[Opening Dataset entries section]
(* ===== verification/Board.v ===== *)
(** The Board: a replicated last-writer-wins map with digest-driven
    anti-entropy ([rust/telesthete/src/board.rs]). JSON values and their
    encoding belong to serde_json, which the class [Serde] stands for. *)

From S2P Require Import Prelude Crypto Fragment.

Definition TYPE_SET : Z := 0x01.
Definition TYPE_DIGEST : Z := 0x02.
Definition TYPE_SYNC_REQ : Z := 0x03.
Definition TYPE_SNAPSHOT : Z := 0x04.

(** * Timestamps *)

(** [(lamport, actor)], ordered as Rust orders tuples of [u64] and [&str]. *)
Abbreviation stamp := (Z * string)%type.

Definition stamp_le (a b : stamp) : Prop :=
  (a.1 < b.1)%Z ∨ a.1 = b.1 ∧ String.le a.2 b.2.

#[export] Instance stamp_le_dec : RelDecision stamp_le.
Proof. intros a b. unfold stamp_le. apply _. Defined.

#[export] Instance stamp_le_po : PartialOrder stamp_le.
Proof.
  split; [split|].
  - intros a. right. done.
  - intros a b c [H1|[E1 H1]] [H2|[E2 H2]]; [left; lia|left; lia|left; lia|].
    right. split; [congruence|]. by etrans.
  - intros [a1 a2] [b1 b2] [H1|[E1 H1]] [H2|[E2 H2]]; simpl in *; try lia. subst.
    f_equal. by apply (anti_symm String.le).
Qed.

#[export] Instance stamp_le_total : Total stamp_le.
Proof.
  intros a b. unfold stamp_le. destruct (Z.lt_trichotomy a.1 b.1) as [?|[E|?]]; auto.
  destruct (base.total String.le a.2 b.2); auto.
Qed.

(** * The core *)

Section Core.
Context {V : Type}.

Record SetPayload := mkSet {
  sp_key : string;
  sp_value : V;
  sp_ts : stamp;
  sp_deleted : bool;
}.

Record BoardEntry := mkEntry {
  e_value : V;
  e_lamport : Z;
  e_actor : string;
  e_deleted : bool;
}.

Definition entry_ts (e : BoardEntry) : stamp := (e_lamport e, e_actor e).

Definition to_payload (key : string) (e : BoardEntry) : SetPayload :=
  mkSet key (e_value e) (e_lamport e, e_actor e) (e_deleted e).

Record BoardCore := mkBoard {
  b_actor : string;
  b_entries : gmap string BoardEntry;
  b_lamport : Z;
}.

Definition BoardCore_new (actor : string) : BoardCore := mkBoard actor ∅ 0.

Definition board_entry (key : string) (b : BoardCore) : option BoardEntry := b_entries b !! key.

(** [lamport += 1] on a [u64] of a release build. *)
Definition board_set (key : string) (value : V) (b : BoardCore) : BoardCore * SetPayload :=
  let lamport := wrap 64 (b_lamport b + 1) in
  let entry := mkEntry value lamport (b_actor b) false in
  (mkBoard (b_actor b) (<[key := entry]> (b_entries b)) lamport, to_payload key entry).

Definition board_delete (null : V) (key : string) (b : BoardCore) : BoardCore * SetPayload :=
  let lamport := wrap 64 (b_lamport b + 1) in
  let entry := mkEntry null lamport (b_actor b) true in
  (mkBoard (b_actor b) (<[key := entry]> (b_entries b)) lamport, to_payload key entry).

Definition board_get (key : string) (b : BoardCore) : option V :=
  match b_entries b !! key with
  | Some e => if e_deleted e then None else Some (e_value e)
  | None => None
  end.

Definition board_items (b : BoardCore) : gmap string V :=
  omap (λ e, if e_deleted e then None else Some (e_value e)) (b_entries b).

Definition merge_entry (p : SetPayload) (b : BoardCore) : BoardCore * bool :=
  let b := mkBoard (b_actor b) (b_entries b) (Z.max (b_lamport b) (sp_ts p).1) in
  let stale := match b_entries b !! sp_key p with
               | Some cur => bool_decide (stamp_le (sp_ts p) (entry_ts cur))
               | None => false
               end in
  if stale then (b, false) else
  (mkBoard (b_actor b)
     (<[sp_key p := mkEntry (sp_value p) (sp_ts p).1 (sp_ts p).2 (sp_deleted p)]> (b_entries b))
     (b_lamport b), true).

(** A [BTreeMap] iterates in key order. *)
Definition key_le (x y : string * BoardEntry) : Prop := String.le x.1 y.1.

#[export] Instance key_le_dec : RelDecision key_le.
Proof. intros x y. unfold key_le. apply _. Defined.

Definition sorted_entries (b : BoardCore) : list (string * BoardEntry) :=
  merge_sort key_le (map_to_list (b_entries b)).

Definition snapshot (b : BoardCore) : list SetPayload :=
  (λ x, to_payload x.1 x.2) <$> sorted_entries b.

(** The bytes the digest hashes, and the digest. *)
Definition digest_bytes (b : BoardCore) : bytes :=
  sorted_entries b ≫= λ x,
    str_bytes x.1 ++ to_be_bytes 8 (e_lamport x.2) ++ str_bytes (e_actor x.2)
    ++ [if e_deleted x.2 then Byte.x01 else Byte.x00].

Definition digest {crates : Crates} (b : BoardCore) : Z * bytes :=
  (Z.of_nat (size (b_entries b)), to_hex (sha256 (digest_bytes b))).

(** The loop of the SNAPSHOT arm: the entries merged, in order, and those that
    changed something. *)
Fixpoint merge_all (ps : list SetPayload) (b : BoardCore) : BoardCore * list SetPayload :=
  match ps with
  | [] => (b, [])
  | p :: ps' =>
      let '(b, changed) := merge_entry p b in
      let '(b, cs) := merge_all ps' b in
      (b, if (changed : bool) then p :: cs else cs)
  end.
End Core.

Arguments SetPayload : clear implicits.
Arguments BoardEntry : clear implicits.
Arguments BoardCore : clear implicits.

(** * The endpoint and its task *)

(** What the code uses of serde_json: the envelope and the three payloads, to
    and from bytes and JSON values. Serializing these types does not fail. *)
Class Serde := {
  json : Type;
  json_null : json;
  json_empty : json;
  env_to_vec : Z → json → bytes;
  env_from_slice : bytes → option (Z * json);
  set_to_value : SetPayload json → json;
  set_from_value : json → option (SetPayload json);
  digest_to_value : option Z * option bytes → json;
  digest_from_value : json → option (option Z * option bytes);
  entries_to_value : list (SetPayload json) → json;
  entries_from_value : json → option (list (SetPayload json));
}.

(** A payload whose clock is a [u64]. *)
Definition payload_u64 {V} (p : SetPayload V) : Prop := is_u64 (sp_ts p).1.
[Closing Dataset entries section]
= What is needed =
Show the data once more, exactly as it was written.

= Solved problem =
(* ===== verification/Board.v ===== *)
(** The Board: a replicated last-writer-wins map with digest-driven
    anti-entropy ([rust/telesthete/src/board.rs]). JSON values and their
    encoding belong to serde_json, which the class [Serde] stands for. *)

From S2P Require Import Prelude Crypto Fragment.

Definition TYPE_SET : Z := 0x01.
Definition TYPE_DIGEST : Z := 0x02.
Definition TYPE_SYNC_REQ : Z := 0x03.
Definition TYPE_SNAPSHOT : Z := 0x04.

(** * Timestamps *)

(** [(lamport, actor)], ordered as Rust orders tuples of [u64] and [&str]. *)
Abbreviation stamp := (Z * string)%type.

Definition stamp_le (a b : stamp) : Prop :=
  (a.1 < b.1)%Z ∨ a.1 = b.1 ∧ String.le a.2 b.2.

#[export] Instance stamp_le_dec : RelDecision stamp_le.
Proof. intros a b. unfold stamp_le. apply _. Defined.

#[export] Instance stamp_le_po : PartialOrder stamp_le.
Proof.
  split; [split|].
  - intros a. right. done.
  - intros a b c [H1|[E1 H1]] [H2|[E2 H2]]; [left; lia|left; lia|left; lia|].
    right. split; [congruence|]. by etrans.
  - intros [a1 a2] [b1 b2] [H1|[E1 H1]] [H2|[E2 H2]]; simpl in *; try lia. subst.
    f_equal. by apply (anti_symm String.le).
Qed.

#[export] Instance stamp_le_total : Total stamp_le.
Proof.
  intros a b. unfold stamp_le. destruct (Z.lt_trichotomy a.1 b.1) as [?|[E|?]]; auto.
  destruct (base.total String.le a.2 b.2); auto.
Qed.

(** * The core *)

Section Core.
Context {V : Type}.

Record SetPayload := mkSet {
  sp_key : string;
  sp_value : V;
  sp_ts : stamp;
  sp_deleted : bool;
}.

Record BoardEntry := mkEntry {
  e_value : V;
  e_lamport : Z;
  e_actor : string;
  e_deleted : bool;
}.

Definition entry_ts (e : BoardEntry) : stamp := (e_lamport e, e_actor e).

Definition to_payload (key : string) (e : BoardEntry) : SetPayload :=
  mkSet key (e_value e) (e_lamport e, e_actor e) (e_deleted e).

Record BoardCore := mkBoard {
  b_actor : string;
  b_entries : gmap string BoardEntry;
  b_lamport : Z;
}.

Definition BoardCore_new (actor : string) : BoardCore := mkBoard actor ∅ 0.

Definition board_entry (key : string) (b : BoardCore) : option BoardEntry := b_entries b !! key.

(** [lamport += 1] on a [u64] of a release build. *)
Definition board_set (key : string) (value : V) (b : BoardCore) : BoardCore * SetPayload :=
  let lamport := wrap 64 (b_lamport b + 1) in
  let entry := mkEntry value lamport (b_actor b) false in
  (mkBoard (b_actor b) (<[key := entry]> (b_entries b)) lamport, to_payload key entry).

Definition board_delete (null : V) (key : string) (b : BoardCore) : BoardCore * SetPayload :=
  let lamport := wrap 64 (b_lamport b + 1) in
  let entry := mkEntry null lamport (b_actor b) true in
  (mkBoard (b_actor b) (<[key := entry]> (b_entries b)) lamport, to_payload key entry).

Definition board_get (key : string) (b : BoardCore) : option V :=
  match b_entries b !! key with
  | Some e => if e_deleted e then None else Some (e_value e)
  | None => None
  end.

Definition board_items (b : BoardCore) : gmap string V :=
  omap (λ e, if e_deleted e then None else Some (e_value e)) (b_entries b).

Definition merge_entry (p : SetPayload) (b : BoardCore) : BoardCore * bool :=
  let b := mkBoard (b_actor b) (b_entries b) (Z.max (b_lamport b) (sp_ts p).1) in
  let stale := match b_entries b !! sp_key p with
               | Some cur => bool_decide (stamp_le (sp_ts p) (entry_ts cur))
               | None => false
               end in
  if stale then (b, false) else
  (mkBoard (b_actor b)
     (<[sp_key p := mkEntry (sp_value p) (sp_ts p).1 (sp_ts p).2 (sp_deleted p)]> (b_entries b))
     (b_lamport b), true).

(** A [BTreeMap] iterates in key order. *)
Definition key_le (x y : string * BoardEntry) : Prop := String.le x.1 y.1.

#[export] Instance key_le_dec : RelDecision key_le.
Proof. intros x y. unfold key_le. apply _. Defined.

Definition sorted_entries (b : BoardCore) : list (string * BoardEntry) :=
  merge_sort key_le (map_to_list (b_entries b)).

Definition snapshot (b : BoardCore) : list SetPayload :=
  (λ x, to_payload x.1 x.2) <$> sorted_entries b.

(** The bytes the digest hashes, and the digest. *)
Definition digest_bytes (b : BoardCore) : bytes :=
  sorted_entries b ≫= λ x,
    str_bytes x.1 ++ to_be_bytes 8 (e_lamport x.2) ++ str_bytes (e_actor x.2)
    ++ [if e_deleted x.2 then Byte.x01 else Byte.x00].

Definition digest {crates : Crates} (b : BoardCore) : Z * bytes :=
  (Z.of_nat (size (b_entries b)), to_hex (sha256 (digest_bytes b))).

(** The loop of the SNAPSHOT arm: the entries merged, in order, and those that
    changed something. *)
Fixpoint merge_all (ps : list SetPayload) (b : BoardCore) : BoardCore * list SetPayload :=
  match ps with
  | [] => (b, [])
  | p :: ps' =>
      let '(b, changed) := merge_entry p b in
      let '(b, cs) := merge_all ps' b in
      (b, if (changed : bool) then p :: cs else cs)
  end.
End Core.

Arguments SetPayload : clear implicits.
Arguments BoardEntry : clear implicits.
Arguments BoardCore : clear implicits.

(** * The endpoint and its task *)

(** What the code uses of serde_json: the envelope and the three payloads, to
    and from bytes and JSON values. Serializing these types does not fail. *)
Class Serde := {
  json : Type;
  json_null : json;
  json_empty : json;
  env_to_vec : Z → json → bytes;
  env_from_slice : bytes → option (Z * json);
  set_to_value : SetPayload json → json;
  set_from_value : json → option (SetPayload json);
  digest_to_value : option Z * option bytes → json;
  digest_from_value : json → option (option Z * option bytes);
  entries_to_value : list (SetPayload json) → json;
  entries_from_value : json → option (list (SetPayload json));
}.

(** A payload whose clock is a [u64]. *)
Definition payload_u64 {V} (p : SetPayload V) : Prop := is_u64 (sp_ts p).1.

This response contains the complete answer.